I fell into a vat of Nair. It’s not funny.

Also interleaved amidst the Tommy-the-scientist story and the Tomás-the-conquistador story is a bit less-explicable Tom-the-bald-future-dude story.  Here, Tom is encapsulated in a 100-foot bubble with a tree (yes, the Tree of Life) and zooming towards the immnent supernova in Xibalba.  It’s a bit weird, but I think I can explain it in the end.

Hey, I think I’m going to go take a walk in the snow. Sorry you can’t come!

You see, while Tommy is in the middle of a humungous breakthrough using a chemical isolated from the bark of a mysterious tree in South America (a breakthrough which it is implied could potentially bring about immortality), Izzy goes and dies of her cancer, leaving her manuscript unfinished and asking Tommy to complete it.

This was a conquistador, now it’s all covered with daisies

Tommy completes the story with the Conquistador succeeding in his quest for the Tree of Life, and then drinking greedily of its sap, only to be killed by violent infloration (by which I mean the botanical equivalent of immolation).  Kind of grim.  But Tommy does regret the whole “can’t go on a walk with you, gotta not save your life instead” bit now that Izzy’s gone.

This is not a snow globe – please do not shake the bald man

And this is where I believe the future storyline really follows from.
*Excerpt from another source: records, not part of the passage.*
(* ===== verification/BackendFetch.v ===== *)
(** * Pre-fetching ([storage-core/src/backend.rs], [db.rs])

    The breadth-first search of [pre_fetch] ends within the levels its model
    allows, does not panic and only returns stored nodes that are not in memory,
    so that adding them to the read cache keeps the store. *)
From S2P Require Import Prelude CostModel DeltaTracking StorageDb Gc Backend BackendInv BackendCounts BackendOps BackendFlush.

#[local] Set Default Proof Using "Type*".

(** ** The search *)
Section search.
Context {D Handle : Type} `{DBLaws D Handle} (db : D) (cache_get : ArenaHash -> option OnDiskObject) (truncate : bool).
Implicit Types (k : ArenaHash) (ks : list ArenaHash).

(** The keys in [known] include every reference, and those that are not in the
    cache are stored. *)
Definition closed_under (known : gset ArenaHash) : Prop :=
  (forall k n c, cache_get k = Some n -> c ∈ flat_refs (od_children n) -> c ∈ known) /\
  (forall k n c, cache_get k = None -> db_nodes db !! k = Some n -> c ∈ flat_refs (od_children n) -> c ∈ known) /\
  (forall k, k ∈ known -> cache_get k = None -> is_Some (db_nodes db !! k)).

Lemma visit_spec ks visited next unknown visited' next' unknown' :
  foldl (bfs_visit cache_get truncate) (visited, next, unknown) ks = (visited', next', unknown') ->
  visited' = visited ∪ list_to_set ks /\
  (forall c, c ∈ next' -> c ∈ next \/ exists k n, cache_get k = Some n /\ c ∈ flat_refs (od_children n)) /\
  (forall k, k ∈ unknown' -> k ∈ unknown \/ (k ∈ ks /\ cache_get k = None)) /\
  ((forall k, k ∈ ks -> k ∈ visited) -> next' = next /\ unknown' = unknown).
Proof.
  revert visited next unknown. induction ks as [|k ks IH]; intros visited next unknown; cbn [foldl].
  { intros [= <- <- <-]. split_and!; [set_solver|auto..]. }
  unfold bfs_visit at 2. case_bool_decide as Hv; intros E.
  - apply IH in E as (-> & Hn & Hu & Hsame). split_and!; [set_solver|done| |].
    + intros j Hj. destruct (Hu j Hj) as [?|[? ?]]; [auto|right; split; [by right|done]].
    + intros Hall. apply Hsame. intros j Hj. apply Hall. by right.
  - destruct (cache_get k) as [n|] eqn:En; apply IH in E as (-> & Hn & Hu & Hsame); split_and!.
    + set_solver.
    + intros c Hc. destruct (Hn c Hc) as [Hc'|?]; [|auto]. destruct truncate; [auto|].
      apply elem_of_app in Hc' as [?|?]; [auto|right; eauto].
    + intros j Hj. destruct (Hu j Hj) as [?|[? ?]]; [auto|right; split; [by right|done]].
    + intros Hall. destruct Hv. apply Hall. left.
    + set_solver.
    + done.
    + intros j Hj. destruct (Hu j Hj) as [[?| ->%list_elem_of_singleton]%elem_of_app|[? ?]]; [auto|right; split; [left|done]|right; split; [by right|done]].
    + intros Hall. destruct Hv. apply Hall. left.
Qed.

(** What the search returns. *)
Definition found (kvs : list (ArenaHash * OnDiskObject)) : Prop :=
  Forall (fun kv => cache_get kv.1 = None /\ db_nodes db !! kv.1 = Some kv.2) kvs.
Lemma read_spec depth ks next kvs :
  (forall k, k ∈ ks -> cache_get k = None) -> (depth = 0%nat \/ forall k, k ∈ ks -> is_Some (db_nodes db !! k)) -> found kvs ->
  exists next' kvs', try_fold (bfs_read depth) (next, kvs) (batch_get_nodes db ks) = Ok (next', kvs') /\ found kvs' /\
    (forall c, c ∈ next' -> c ∈ next \/ exists k n, cache_get k = None /\ db_nodes db !! k = Some n /\ c ∈ flat_refs (od_children n)) /\
    (ks = [] -> next' = next).
Proof.
  rewrite batch_get_nodes_spec. revert next kvs. induction ks as [|k ks IH]; intros next kvs Hc Hd Hf; cbn [map try_fold].
  { eexists _, _. split; [done|]. split_and!; auto. }
  assert (Hc' : forall j, j ∈ ks -> cache_get j = None) by (intros; apply Hc; by right).
  assert (Hd' : depth = 0%nat \/ forall j, j ∈ ks -> is_Some (db_nodes db !! j)) by (destruct Hd as [?|Hd]; [auto|right; intros; apply Hd; by right]).
  destruct (db_nodes db !! k) as [n|] eqn:En.
  - change (bfs_read depth (next, kvs) (k, Some n)) with (Ok (E := Empty_set) (next ++ flat_refs (od_children n), kvs ++ [(k, n)])). cbn [mbind outcome_bind].
    destruct (IH (next ++ flat_refs (od_children n)) (kvs ++ [(k, n)])) as (next' & kvs' & -> & Hf' & Hn & _); [done|done| |].
    + apply list.Forall_app. split; [done|]. apply list.Forall_singleton. split; [apply Hc; left|done].
    + eexists _, _. split; [done|]. split_and!; [done| |done]. intros c Hcn. destruct (Hn c Hcn) as [[?|?]%elem_of_app|?]; [auto| |auto].
      right. exists k, n. split_and!; [apply Hc; left|done..].
  - destruct Hd as [->|Hd]; [|destruct (Hd k) as [? ?]; [left|congruence]].
    change (bfs_read 0 (next, kvs) (k, None)) with (Ok (E := Empty_set) (next, kvs)). cbn [mbind outcome_bind].
    destruct (IH next kvs) as (next' & kvs' & -> & Hf' & Hn & _); [done..|]. eexists _, _. split; [done|]. by split_and!.
Qed.
Lemma limit_unknown_sub max_count n ks k : k ∈ limit_unknown max_count n ks -> k ∈ ks.
Proof. destruct max_count; cbn; [|done]. intros Hk. rewrite <- (take_drop (n0 - n) ks). apply elem_of_app. by left. Qed.

(** The levels left: until the depth limit, or until all known keys are visited. *)
Definition enough (key : ArenaHash) (known : gset ArenaHash) (max_depth : option nat) (fuel depth : nat)
    (visited : gset ArenaHash) ks : Prop :=
  match max_depth with
  | Some d => (S d <= fuel + depth)%nat
  | None => ks = [] \/ (S (size (({[ key ]} ∪ known) ∖ visited)) <= fuel)%nat
  end.
Lemma bfs_loop_ok key known max_depth max_count fuel depth visited ks kvs :
  closed_under known -> enough key known max_depth fuel depth visited ks ->
  (forall k, k ∈ ks -> k ∈ known \/ (depth = 0%nat /\ k = key)) -> found kvs ->
  exists kvs', bfs_loop db cache_get truncate fuel max_depth max_count depth visited ks kvs = Ok kvs' /\ found kvs'.
Proof.
  intros Hcl. revert depth visited ks kvs. induction fuel as [|fuel IH]; intros depth visited ks kvs Hen Hks Hf; cbn [bfs_loop].
  - case_bool_decide as Hne; cbn [andb]; [|eauto]. destruct max_depth as [d|]; cbn in Hen; [|by destruct Hen; [|lia]].
    destruct (Nat.leb_spec depth d); [lia|eauto].
  - case_bool_decide as Hne; cbn [andb]; [|eauto]. destruct (match max_depth with Some d => _ | None => true end) eqn:Hdep; [|eauto].
    destruct (foldl _ _ ks) as [[visited' next] unknown] eqn:Ev. apply visit_spec in Ev as (-> & Hnext & Hunk & Hsame).
    set (unk := limit_unknown max_count (length kvs) unknown).
    assert (Hunk' : forall k, k ∈ unk -> k ∈ ks /\ cache_get k = None).
    { intros k Hk%limit_unknown_sub. by destruct (Hunk k Hk) as [?%elem_of_nil|?]. }
    destruct (read_spec depth unk next kvs) as (next' & kvs' & -> & Hf' & Hn' & Hnil); [intros; by apply Hunk'| |done|].
    { destruct depth; [by left|right]. intros k Hk. destruct (Hunk' k Hk) as [Hin Hno]. destruct (Hks k Hin) as [Hkn|[[=] _]].
      by apply (proj2 (proj2 Hcl)). }
    cbn [mbind outcome_bind]. apply IH; [| |done].
    + destruct max_depth as [d|]; cbn in *; [lia|]. destruct Hen as [->|Hen]; [done|].
      destruct (decide (Forall (fun k => k ∈ visited) ks)) as [Hall|Hex].
      * rewrite list.Forall_forall in Hall. destruct (Hsame Hall) as [-> ->]. left. apply Hnil. unfold unk. by destruct max_count; cbn; rewrite ?take_nil.
      * right. apply not_Forall_Exists, list.Exists_exists in Hex as (k & Hk & Hnv); [|apply _].
        assert (size (({[ key ]} ∪ known) ∖ (visited ∪ list_to_set ks)) < size (({[ key ]} ∪ known) ∖ visited))%nat; [|lia].
        apply subset_size. split; [set_solver|]. intros Hsub.
        assert (k ∈ ({[ key ]} ∪ known) ∖ visited) as Hin.
        { apply elem_of_difference. split; [|done]. apply elem_of_union. destruct (Hks k Hk) as [?|[_ ->]]; [by right|left; by apply elem_of_singleton]. }
        apply Hsub, elem_of_difference in Hin as [_ Hin]. apply Hin, elem_of_union. right. by apply elem_of_list_to_set.
    + intros c Hc. left. destruct (Hn' c Hc) as [Hcn|(k & n & Hk & Hd & Hcr)].
      * destruct (Hnext c Hcn) as [?%elem_of_nil|(k & n & Hk & Hcr)]; [done|]. by eapply (proj1 Hcl).
      * by eapply (proj1 (proj2 Hcl)).
Qed.
Lemma bfs_get_nodes_ok key known max_depth max_count n :
  closed_under known -> (size known <= n)%nat ->
  exists kvs, bfs_get_nodes db key cache_get truncate max_depth max_count n = Ok kvs /\ found kvs.
Proof.
  intros Hcl Hn. unfold bfs_get_nodes. apply (bfs_loop_ok key known); [done| | |constructor].
  - destruct max_depth; cbn; [lia|]. right. rewrite difference_empty_L. pose proof (size_union_alt {[ key ]} known) as E.
    pose proof (subseteq_size (known ∖ {[ key ]}) known ltac:(set_solver)). rewrite size_singleton in E. lia.
  - intros k Hk%list_elem_of_singleton. by right.
Qed.
End search.

(** ** Filling the read cache *)
Section fetch.
Context {D Handle C : Type} `{F : Features} `{DBLaws D Handle} `{LruCache ArenaHash CacheValue C} `{!LruLaws ArenaHash CacheValue C}.
Abbreviation B := (StorageBackend D Handle C).
Implicit Types (b : B) (k : ArenaHash).

Lemma memory_len_size b : (size (dom (writes b) ∪ dom (reads b)) <= memory_len b)%nat.
Proof.
  rewrite size_union_alt. unfold memory_len, Cache_len. rewrite !lru_len_iter, <- !size_entries. fold (writes b) (reads b).
  pose proof (subseteq_size (dom (reads b) ∖ dom (writes b)) (dom (reads b)) ltac:(set_solver)) as Hle.
  rewrite !size_dom in *. lia.
Qed.
Lemma objects_size b : (size (dom (objects b)) <= memory_len b + Z.to_nat (db_size (database b)))%nat.
Proof.
  rewrite db_size_spec, Nat2Z.id. fold (stored b). pose proof (memory_len_size b).
  assert (dom (objects b) ⊆ (dom (writes b) ∪ dom (reads b)) ∪ dom (stored b)) as Hsub.
  { intros k [o Ho]%elem_of_dom. rewrite objects_lookup in Ho. destruct (writes b !! k) eqn:Ew.
    - apply elem_of_union_l, elem_of_union_l. by eapply elem_of_dom_2.
    - apply elem_of_union_r. by eapply elem_of_dom_2. }
  apply subseteq_size in Hsub. rewrite size_union_alt in Hsub.
  pose proof (subseteq_size (dom (stored b) ∖ (dom (writes b) ∪ dom (reads b))) (dom (stored b)) ltac:(set_solver)) as Hle.
  rewrite (size_dom (stored b)) in Hle. lia.
Qed.

(** No pending update waits for its object. *)
Definition no_blind_update b : Prop :=
  map_Forall (fun _ v => match v with CVUpdate _ => False | _ => True end) (writes b).
#[global] Instance no_blind_update_dec b : Decision (no_blind_update b).
Proof. apply map_Forall_dec. intros k []; apply _. Defined.

Context {CT : Counted}.
#[local] Set Default Proof Using "All".
(** The references of known objects are known, and a known object that is not
    in memory is stored. *)
Lemma objects_closed b : exact b ->
  closed_under (database b) (fun k => peek_from_memory b k ≫= get_obj) (dom (objects b)).
Proof.
  intros Hex. pose proof (ex_coherent _ Hex) as Hco.
  assert (Hrefs : forall p o c, objects b !! p = Some o -> c ∈ flat_refs (od_children o) -> c ∈ dom (objects b)).
  { intros p o c Hp Hc. apply elem_of_dom. by eapply exact_refs_closed. }
  split_and!.
  - intros k n c Hk. apply (Hrefs k). by apply peek_obj.
  - intros k n c Hk Hd. fold (stored b) in Hd. destruct (peek_no_obj b k Hco Hk) as [_ [Ew|[delta Ew]]].
    + apply (Hrefs k). by rewrite objects_lookup, Ew.
    + rewrite <- (bump_children delta n). apply (Hrefs k). by rewrite objects_lookup, Ew, Hd.
  - intros k [o Ho]%elem_of_dom Hk. fold (stored b). rewrite objects_lookup in Ho.
    destruct (peek_no_obj b k Hco Hk) as [_ [Ew|[delta Ew]]]; rewrite Ew in Ho; cbn in Ho; [eauto|].
    by apply fmap_Some in Ho as (o' & -> & _).
Qed.

Lemma insert_reads kvs b :
  coherent b -> Forall (fun kv => writes b !! kv.1 = None /\ stored b !! kv.1 = Some kv.2) kvs ->
  exists b', try_fold (fun self '(k, v) => cache_insert_new_key self k (CVRead v)) b kvs = Ok b' /\ keeps b b'.
Proof.
  revert b. induction kvs as [|[k o] kvs IH]; intros b Hco Hall; cbn [try_fold].
  { exists b. split; [done|]. by split. }
  apply Forall_cons_1 in Hall as [[Ew Ed] Hall]. cbn in Ew, Ed.
  destruct (insert_stored b k o Hco Ew Ed) as (b1 & -> & Hch & Hco1 & _). cbn [mbind outcome_bind].
  destruct (IH b1 Hco1) as (b2 & -> & Hk2).
  - eapply list.Forall_impl; [exact Hall|]. intros kv [? ?]. rewrite (ch_write _ _ _ _ Hch), (frame_stored _ _ (ch_frame _ _ _ _ Hch)). done.
  - exists b2. split; [done|]. eapply keeps_trans; [|exact Hk2]. by eapply keeps_changes.
Qed.

Lemma pre_fetch_spec b key max_depth truncate : exact b -> no_blind_update b ->
  exists b', pre_fetch b key max_depth truncate = Ok b' /\ keeps b b'.
Proof.
  intros Hex Hnb. pose proof (ex_coherent _ Hex) as Hco. unfold pre_fetch. cbv zeta.
  set (max_count := match cache_size b with O => None | S n => Some (S n) end).
  destruct (bfs_get_nodes_ok (database b) (fun k => peek_from_memory b k ≫= get_obj) truncate key (dom (objects b)) max_depth max_count
    (memory_len b + Z.to_nat (db_size (database b))) (objects_closed b Hex) (objects_size b)) as (kvs & -> & Hf).
  cbn [mbind outcome_bind]. apply insert_reads; [done|]. apply Forall_reverse. eapply list.Forall_impl; [exact Hf|].
  intros [k o] [Hk Hd]. cbn in *. split; [|exact Hd]. destruct (peek_no_obj b k Hco Hk) as [_ [?|[delta Ew]]]; [done|].
  by apply Hnb in Ew.
Qed.
End fetch.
You see, Izzy had reconciled herself to the idea of her death but at this point Tommy has not.  So he imagines himself making his way, along with his immortality-giving Tree of Life, to be more literally immolated in the supernova of Xibalba.  It is through this imagined journey (his own, and not Izzy’s, which he somewhat destroyed in his bitter ending) that Tommy is able to find his peace with Izzy’s death, not surprisingly through a virtual reliving of the day he refused to go for a walk with Izzy in the first snow of the winter.  Death makes sense only if you make the most of what life you are given.

The Fountain is one of those movies that is much better the second time than the first.  The first time it’s a bit disorienting, and I think there’s too much temptation to make all of the timelines meet up in some sort of physical way.  You’re looking for how Tomás and Isabella are reborn as Tommy and Izzy; you’re looking for how Tommy has become the immortal space traveler Tom.  I think the second time you realize that these answers not only aren’t coming, but probably aren’t intended to exist at all.  When you view the film as a treatment of a theme, and not as a puzzle, the theme is much better able to sink in.  So in the end, I don’t even care how Aronofsky would explain “future Tom”.  On a second viewing, I realize it doesn’t matter.  It’s all about life making peace with death, and all of the timelines, real or imagined, are a part of that process.